WHAT YOU ARE ASKED TO DO ::
Find the lines below holding the word "sample" and copy each of them.

RECORDS SUPPLIED ::
(** ** An empty list of base directories *)

(** X14. A call of [abs_file_paths] with an empty list as [base_dirs] goes as
    a call without [base_dirs]: the empty list is taken for no list, a new
    list holds the working directory, and the caller's list stays empty. *)
Theorem abs_file_paths_empty_base_dirs fs items r ignore (h : heap) :
  h !! r = Some [] →
  abs_file_paths fs (VDict items) (Some r) ignore h
  = abs_file_paths fs (VDict items) None ignore h
  ∧ (abs_file_paths fs (VDict items) (Some r) ignore h).2 !! r = Some []
  ∧ (abs_file_paths fs (VDict items) (Some r) ignore h).2
      !! fresh (dom h) = Some [fs_cwd fs].
Proof.
  intros Hr. rewrite abs_file_paths_dict_empty, abs_file_paths_dict_None
    by done.
  split_and!; [done|..]; cbn [snd].
  - rewrite lookup_insert_ne; [done|]. intros <-.
    apply (is_fresh (dom h)). by apply elem_of_dom_2 in Hr.
  - apply lookup_insert_eq.
Qed.

Lemma abs_file_paths_empty_base_dirs_witness :
  let h : heap := {[ 1%positive := [] ]} in
  let xs := VDict [("files", VStr "sample.bam")] in
  abs_file_paths scenario_A_host xs (Some 1%positive) [] h
  = abs_file_paths scenario_A_host xs None [] h
  ∧ (abs_file_paths scenario_A_host xs (Some 1%positive) [] h).2
      !! 1%positive = Some []
  ∧ (abs_file_paths scenario_A_host xs (Some 1%positive) [] h).2
      !! fresh (dom h) = Some [fs_cwd scenario_A_host].
Proof.
  intros h xs.
  apply (abs_file_paths_empty_base_dirs scenario_A_host
           [("files", VStr "sample.bam")] 1%positive [] h).
  reflexivity.
Defined.

(** ** prepare_system when a directory cannot be made *)

Section prepare_system_failure.
Variables datadir docker_biodata_dir : string.

Lemma prepare_system_step_refused mounts d fs :
  fs_refuses fs (resolved_dir datadir fs d) = true →
  fs_exists fs (resolved_dir datadir fs d) = false →
  prepare_system_step datadir docker_biodata_dir mounts d fs
  = (Raise OSError, fs).
Proof.
  intros Href Hex. unfold prepare_system_step.
  rewrite state_bind_run. cbn [read_state].
  fold (resolved_dir datadir fs d). rewrite Hex. cbn [negb].
  rewrite state_bind_run. unfold os_makedirs. by rewrite Hex, Href.
Qed.

Lemma prepare_system_step_exists mounts d fs :
  fs_exists fs (resolved_dir datadir fs d) = true →
  prepare_system_step datadir docker_biodata_dir mounts d fs
  = (Ok (mounts ++ [system_mount datadir docker_biodata_dir fs d]), fs).
Proof.
  intros Hex. unfold prepare_system_step.
  rewrite state_bind_run. cbn [read_state].
  fold (resolved_dir datadir fs d). by rewrite Hex.
Qed.

Lemma prepare_system_loop_Raise names mounts fs e fs' :
  for_each (prepare_system_step datadir docker_biodata_dir) names mounts fs
  = (Raise e, fs') →
  e = OSError ∧ extends fs fs'
  ∧ ∃ d, d ∈ names
         ∧ fs_exists fs' (resolved_dir datadir fs d) = false
         ∧ fs_refuses fs (resolved_dir datadir fs d) = true.
Proof.
  revert mounts fs. induction names as [|d names IH]; intros mounts fs;
    [done|].
  rewrite for_each_cons, state_bind_run.
  assert (∀ mounts1 fs1,
            extends fs fs1 →
            for_each (prepare_system_step datadir docker_biodata_dir) names
              mounts1 fs1 = (Raise e, fs') →
            e = OSError ∧ extends fs fs'
            ∧ ∃ d0, d0 ∈ d :: names
                    ∧ fs_exists fs' (resolved_dir datadir fs d0) = false
                    ∧ fs_refuses fs (resolved_dir datadir fs d0) = true)
    as Hrest.
  { intros mounts1 fs1 Hext (-> & Hext' & d0 & Hd0 & Hex & Href)%IH.
    split_and!; [done|by eapply extends_trans|].
    exists d0. rewrite (system_dir_extends datadir fs fs1) in Hex, Href
      by done.
    rewrite (extends_refuses _ _ Hext) in Href.
    split_and!; [by right|done..]. }
  destruct (fs_refuses fs (resolved_dir datadir fs d)) eqn:Href.
  - destruct (fs_exists fs (resolved_dir datadir fs d)) eqn:Hex.
    + rewrite prepare_system_step_exists by done.
      apply Hrest, extends_refl.
    + rewrite prepare_system_step_refused by done. intros [= <- <-].
      split_and!; [done|apply extends_refl|].
      exists d. split_and!; [by left|done..].
  - destruct (prepare_system_body_run datadir docker_biodata_dir mounts d fs
                Href) as (fs1 & -> & Hext & _).
    by apply Hrest.
Qed.
End prepare_system_failure.

(** X15. [prepare_system] raises nothing but the [OSError] of a directory
    that is missing and that the system refuses to make.  The directories
    made before it stay: everything that existed still exists, and the
    resolved paths and the working directory are as they were. *)
Theorem prepare_system_raises datadir docker_biodata_dir fs e fs' :
  prepare_system datadir docker_biodata_dir fs = (Raise e, fs') →
  e = OSError ∧ extends fs fs'
  ∧ ∃ d, d ∈ system_names
         ∧ fs_exists fs' (resolved_dir datadir fs d) = false
         ∧ fs_refuses fs (resolved_dir datadir fs d) = true.
Proof. rewrite prepare_system_unfold. apply prepare_system_loop_Raise. Qed.

Lemma prepare_system_raises_witness :
  let fs' := (prepare_system "/data/bio" "/usr/local/share/bcbio"
                refusing_host).2 in
  OSError = OSError ∧ extends refusing_host fs'
  ∧ ∃ d, d ∈ system_names
         ∧ fs_exists fs' (resolved_dir "/data/bio" refusing_host d) = false
         ∧ fs_refuses refusing_host (resolved_dir "/data/bio" refusing_host d)
           = true.
Proof.
  intros fs'.
  apply (prepare_system_raises "/data/bio" "/usr/local/share/bcbio"
           refusing_host OSError fs').
  reflexivity.
Defined.

(** On that host the first directory is made before the second is
    refused. *)
Example prepare_system_refused :
  let '(mounts, fs') :=
    prepare_system "/data/bio" "/usr/local/share/bcbio" refusing_host in
  mounts = Raise OSError
  ∧ fs_exists fs' <$> ["/data/bio/genomes"; "/data/bio/liftOver";
                       "/data/bio/gemini_data"; "/data/bio/galaxy"]
    = [true; false; false; false].
Proof. vm_compute. done. Qed.

(** ** Absolute names *)

Lemma _normalize_path_absolute fs x base_dir dirs :
  posixpath.isabs x = true →
  _normalize_path fs (VStr x) (base_dir :: dirs)
  = Ok (if fs_exists fs x
        then Some (posixpath.normpath (fs_realpath fs x)) else None).
Proof.
  intros Hx. revert base_dir.
  induction dirs as [|base_dir' dirs IH]; intros base_dir.
  - cbn. rewrite join_absolute by done. by destruct (fs_exists fs x).
  - change (_normalize_path fs (VStr x) (base_dir :: base_dir' :: dirs))
      with (p ← os_path_join base_dir (VStr x);
            if fs_exists fs p
            then Ok (Some (posixpath.normpath (fs_realpath fs p)))
            else _normalize_path fs (VStr x) (base_dir' :: dirs)).
    cbn [os_path_join]. rewrite Ok_bind, join_absolute, IH by done.
    by destruct (fs_exists fs x).
Qed.

(** X16. An absolute path under a key that is not ignored is looked up as it
    is, whatever the base directories are: when it exists it is replaced by
    its resolved, normalized form, and when it does not it stays as it
    is. *)
Theorem abs_file_paths_value_absolute fs dirs ignore k x :
  dirs ≠ [] → k ∉ ignore → posixpath.isabs x = true →
  abs_file_paths_value fs dirs ignore k (VStr x)
  = Ok (VStr (if fs_exists fs x
              then posixpath.normpath (fs_realpath fs x) else x)).
Proof.
  intros Hdirs Hk Hx. destruct dirs as [|base_dir dirs]; [done|].
  unfold abs_file_paths_value. rewrite bool_decide_eq_false_2 by done.
  cbn [negb andb truthy].
  rewrite bool_decide_eq_false_2 by (by intros ->).
  cbn [negb]. rewrite _normalize_path_absolute, Ok_bind by done.
  destruct (fs_exists fs x); [|done]. cbn [value_of_option truthy].
  rewrite bool_decide_eq_false_2 by apply normpath_nonempty. done.
Qed.

Lemma abs_file_paths_value_absolute_witness :
  abs_file_paths_value scenario_A_host ["/tmp"; "/home/user"] [] "files"
    (VStr "/data/run1/../run1/sample.bam")
  = Ok (VStr (if fs_exists scenario_A_host "/data/run1/../run1/sample.bam"
              then posixpath.normpath
                     (fs_realpath scenario_A_host
                        "/data/run1/../run1/sample.bam")
              else "/data/run1/../run1/sample.bam")).
Proof.
  apply (abs_file_paths_value_absolute scenario_A_host
           ["/tmp"; "/home/user"] [] "files"
           "/data/run1/../run1/sample.bam").
  - discriminate.
  - apply not_elem_of_nil.
  - reflexivity.
Defined.

(** ** The directories that are collected *)

Section collected.
Variable fs : filesystem.

Lemma elem_of_names_of_list (l : list value) s :
  s ∈ omap (λ x, match x with VStr s => Some s | _ => None end) l
  ↔ VStr s ∈ l.
Proof.
  rewrite list_elem_of_omap. split.
  - intros (x & Hx & Hs). destruct x; try done. by injection Hs as ->.
  - intros Hs. by exists (VStr s).
Qed.

Lemma os_path_dirnames_elem_of l ds d :
  list_comp os_path_dirname l = Ok ds →
  d ∈ ds ↔ ∃ s, VStr s ∈ l ∧ d = posixpath.dirname s.
Proof.
  intros Hl%list_comp_Ok. split.
  - intros [i Hi]%list_elem_of_lookup.
    destruct (Forall2_lookup_r _ _ _ _ _ Hl Hi) as (x & Hx & Hd).
    destruct x as [| | |s| | |]; try done. injection Hd as <-.
    exists s. split; [|done]. by eapply list_elem_of_lookup_2.
  - intros (s & [i Hi]%list_elem_of_lookup & ->).
    destruct (Forall2_lookup_l _ _ _ _ _ Hl Hi) as (d & Hd & Hs).
    injection Hs as <-. by eapply list_elem_of_lookup_2.
Qed.

Lemma value_directories_leaf v ds d :
  is_dict v = false → value_directories fs v = Ok ds →
  d ∈ ds
  ↔ path_classified fs v = Ok true
    ∧ ∃ s, s ∈ names_of v ∧ d = posixpath.dirname s.
Proof.
  intros Hd Hv. rewrite value_directories_classified in Hv by done.
  destruct (path_classified fs v) as [[]|] eqn:Hc; try done;
    rewrite Ok_bind in Hv.
  - destruct v as [| | |s|l|l|]; try done.
    + injection Hv as <-. rewrite list_elem_of_singleton. cbn. split.
      * intros ->. split; [done|]. exists s. split; [by left|done].
      * by intros (_ & s' & ->%list_elem_of_singleton & ->).
    + rewrite (os_path_dirnames_elem_of l ds d Hv). cbn [names_of]. split.
      * intros (s & Hs & ->). split; [done|]. exists s.
        by rewrite elem_of_names_of_list.
      * intros (_ & s & Hs & ->). exists s.
        by rewrite <-elem_of_names_of_list.
    + rewrite (os_path_dirnames_elem_of l ds d Hv). cbn [names_of]. split.
      * intros (s & Hs & ->). split; [done|]. exists s.
        by rewrite elem_of_names_of_list.
      * intros (_ & s & Hs & ->). exists s.
        by rewrite <-elem_of_names_of_list.
  - injection Hv as <-. split; [by intros ?%elem_of_nil|by intros [[=] _]].
Qed.

Lemma value_directories_exact v ds d :
  well_formed v = true → value_directories fs v = Ok ds →
  d ∈ ds
  ↔ ∃ ks v0 s,
      lookup_path ks v = Some v0 ∧ is_dict v0 = false
      ∧ path_classified fs v0 = Ok true
      ∧ s ∈ names_of v0 ∧ d = posixpath.dirname s.
Proof.
  revert ds. induction v as [| | |s|l _|l _|items IH] using value_ind;
    intros ds Hwf Hv;
    try (match type of Hv with
         | value_directories fs ?v = _ =>
             rewrite (value_directories_leaf v ds d eq_refl Hv); split;
             [intros (Hc & s0 & Hs0 & ->); by exists [], v, s0
             |intros (ks & v0 & s0 & [-> ->]%lookup_path_leaf & _ & Hc & Hs0
                      & ->); [|done]; split; [done|]; by exists s0]
         end).
  apply well_formed_dict in Hwf as [Hnodup Hwf].
  change (value_directories fs (VDict items))
    with (_get_directories fs (VDict items)) in Hv.
  apply _get_directories_dict_Ok in Hv as (dss & -> & Hdss).
  rewrite Forall_forall in IH, Hwf. rewrite elem_of_concat. split.
  - intros (ds & [i Hi]%list_elem_of_lookup & Hd).
    destruct (Forall2_lookup_r _ _ _ _ _ Hdss Hi) as ([k v] & Hkv & Hv).
    apply list_elem_of_lookup_2 in Hkv.
    destruct (proj1 (IH (k, v) Hkv ds (Hwf (k, v) Hkv) Hv) Hd)
      as (ks & v0 & s & Hlook & Hrest).
    exists (k :: ks), v0, s. split; [|done]. cbn.
    by rewrite (dict_get_elem_of k v items Hnodup Hkv).
  - intros ([|k ks] & v0 & s & Hlook & Hd0 & Hrest).
    { injection Hlook as <-. done. }
    cbn in Hlook. destruct (dict_get k items) as [v|] eqn:Hk; [|done].
    apply dict_get_Some_elem_of in Hk. cbn in Hlook.
    pose proof Hk as [i Hi]%list_elem_of_lookup.
    destruct (Forall2_lookup_l _ _ _ _ _ Hdss Hi) as (ds & Hds & Hv).
    exists ds. split; [by eapply list_elem_of_lookup_2|].
    apply (IH (k, v) Hk ds (Hwf (k, v) Hk) Hv). by exists ks, v0, s.
Qed.
End collected.
(** *** The first row is read without a look at the row count *)

Lemma first_row_of_no_rows (i : nat) (s : St World) :
  fst (env_fetchall (world s)) = FetchRows [] ->
  first_row i s
  = MkRun [EvFetch (FetchRows [])]
      (MkSt (snd (env_fetchall (world s))) (globals s)) (inr IndexError).
Proof.
  intros H. unfold first_row. rewrite bind_unfold.
  unfold cur_fetchall. cbv zeta. rewrite H. reflexivity.
Qed.

Lemma dbquery_fetches_nothing (q : stmt) (ondryrun : bool) (s : St World)
  (r : fetch_outcome) :
  ~ In (EvFetch r) (events (dbquery q ondryrun s)).
Proof.
  destruct (negb (dryrun cfg) || ondryrun) eqn:E.
  - rewrite (dbquery_sent _ _ _ E). cbv zeta.
    destruct (fst (env_execute (sql q) (world s))); simpl;
      intros H; repeat (destruct H as [H|H]; [discriminate|]); exact H.
  - rewrite (dbquery_printed _ _ _ E). simpl.
    intros [H|H]; [discriminate | exact H].
Qed.

Lemma first_row_fetched_no_rows (i : nat) (s : St World) :
  In (EvFetch (FetchRows [])) (events (first_row i s)) ->
  result (first_row i s) = inr IndexError.
Proof.
  intros H.
  destruct (fst (env_fetchall (world s))) as [rows|] eqn:E.
  - destruct rows as [|r rows].
    + now rewrite (first_row_of_no_rows i s E).
    + exfalso. revert H. unfold first_row. rewrite bind_unfold.
      unfold cur_fetchall. cbv zeta. rewrite E.
      cbn [result events final]. rewrite bind_unfold.
      cbn [getitem nth_error ret result events final].
      match goal with
      | |- context [getitem r i ?s'] =>
          destruct (getitem_pure r i s') as (Eg & _); rewrite Eg
      end.
      simpl. intros [H|H]; [discriminate | exact H].
  - exfalso. revert H. unfold first_row. rewrite bind_unfold.
    unfold cur_fetchall. cbv zeta. rewrite E. simpl.
    intros [H|H]; [discriminate | exact H].
Qed.

(** Outside dry-run mode, a validity query that comes back with no row
    ends the pass with [IndexError]. *)
Lemma validity_of_no_rows (t : TargetIndex) (s : St World) :
  dryrun cfg = false ->
  In (EvFetch (FetchRows [])) (events (build_and_validate t s)) ->
  result (build_and_validate t s) = inr IndexError.
Proof.
  intros Hd. unfold build_and_validate. rewrite Hd.
  rewrite bind_unfold.
  destruct (result (dbquery (DropIndexIfExists (idx_name_new t)) false s))
    as [[]|e]; simpl events; simpl result;
    [|intros H; exfalso; eapply dbquery_fetches_nothing; exact H].
  set (s1 := final (dbquery (DropIndexIfExists (idx_name_new t)) false s)).
  intros H. apply in_app_or in H.
  destruct H as [H|H]; [exfalso; eapply dbquery_fetches_nothing; exact H|].
  revert H. rewrite bind_unfold.
  destruct (idx_create_new t) as [text| | |];
    try (simpl; intros H; contradiction).
  destruct (result (dbquery (CreateNew text) false s1)) as [[]|e];
    simpl events; simpl result;
    [|intros H; exfalso; eapply dbquery_fetches_nothing; exact H].
  set (s2 := final (dbquery (CreateNew text) false s1)).
  intros H. apply in_app_or in H.
  destruct H as [H|H]; [exfalso; eapply dbquery_fetches_nothing; exact H|].
  revert H. rewrite bind_unfold.
  destruct (result (dbquery (IdxValidQuery (idx_name_new t)) true s2))
    as [[]|e]; simpl events; simpl result;
    [|intros H; exfalso; eapply dbquery_fetches_nothing; exact H].
  intros H. apply in_app_or in H.
  destruct H as [H|H]; [exfalso; eapply dbquery_fetches_nothing; exact H|].
  now apply first_row_fetched_no_rows.
Qed.

Lemma in_bind_events {A B : Type} (m : M A) (f : A -> M B) (s : St World)
  (e : event) :
  In e (events (bind m f s)) ->
  In e (events (m s)) \/
  exists a, result (m s) = inl a /\ In e (events (f a (final (m s)))).
Proof.
  rewrite bind_unfold. destruct (result (m s)) as [a|x]; simpl; [|auto].
  intros H. apply in_app_or in H. destruct H; eauto.
Qed.

Lemma result_bind_inl {A B : Type} (m : M A) (f : A -> M B) (s : St World)
  (a : A) :
  result (m s) = inl a ->
  result (bind m f s) = result (f a (final (m s))).
Proof. intros H. rewrite bind_unfold, H. reflexivity. Qed.

Lemma result_bind_inr {A B : Type} (m : M A) (f : A -> M B) (s : St World)
  (x : exn) :
  result (m s) = inr x -> result (bind m f s) = inr x.
Proof. intros H. rewrite bind_unfold, H. reflexivity. Qed.

Lemma add_size_before_events (v : value) (s : St World) :
  events (add_size_before v s) = [].
Proof. unfold add_size_before. destruct (py_add_int _ v); reflexivity. Qed.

ANSWER FOR THIS EXERCISE ::
  let xs := VDict [("files", VStr "sample.bam")] in
           [("files", VStr "sample.bam")] 1%positive [] h).
    (VStr "/data/run1/../run1/sample.bam")
  = Ok (VStr (if fs_exists scenario_A_host "/data/run1/../run1/sample.bam"
                        "/data/run1/../run1/sample.bam")
              else "/data/run1/../run1/sample.bam")).
           "/data/run1/../run1/sample.bam").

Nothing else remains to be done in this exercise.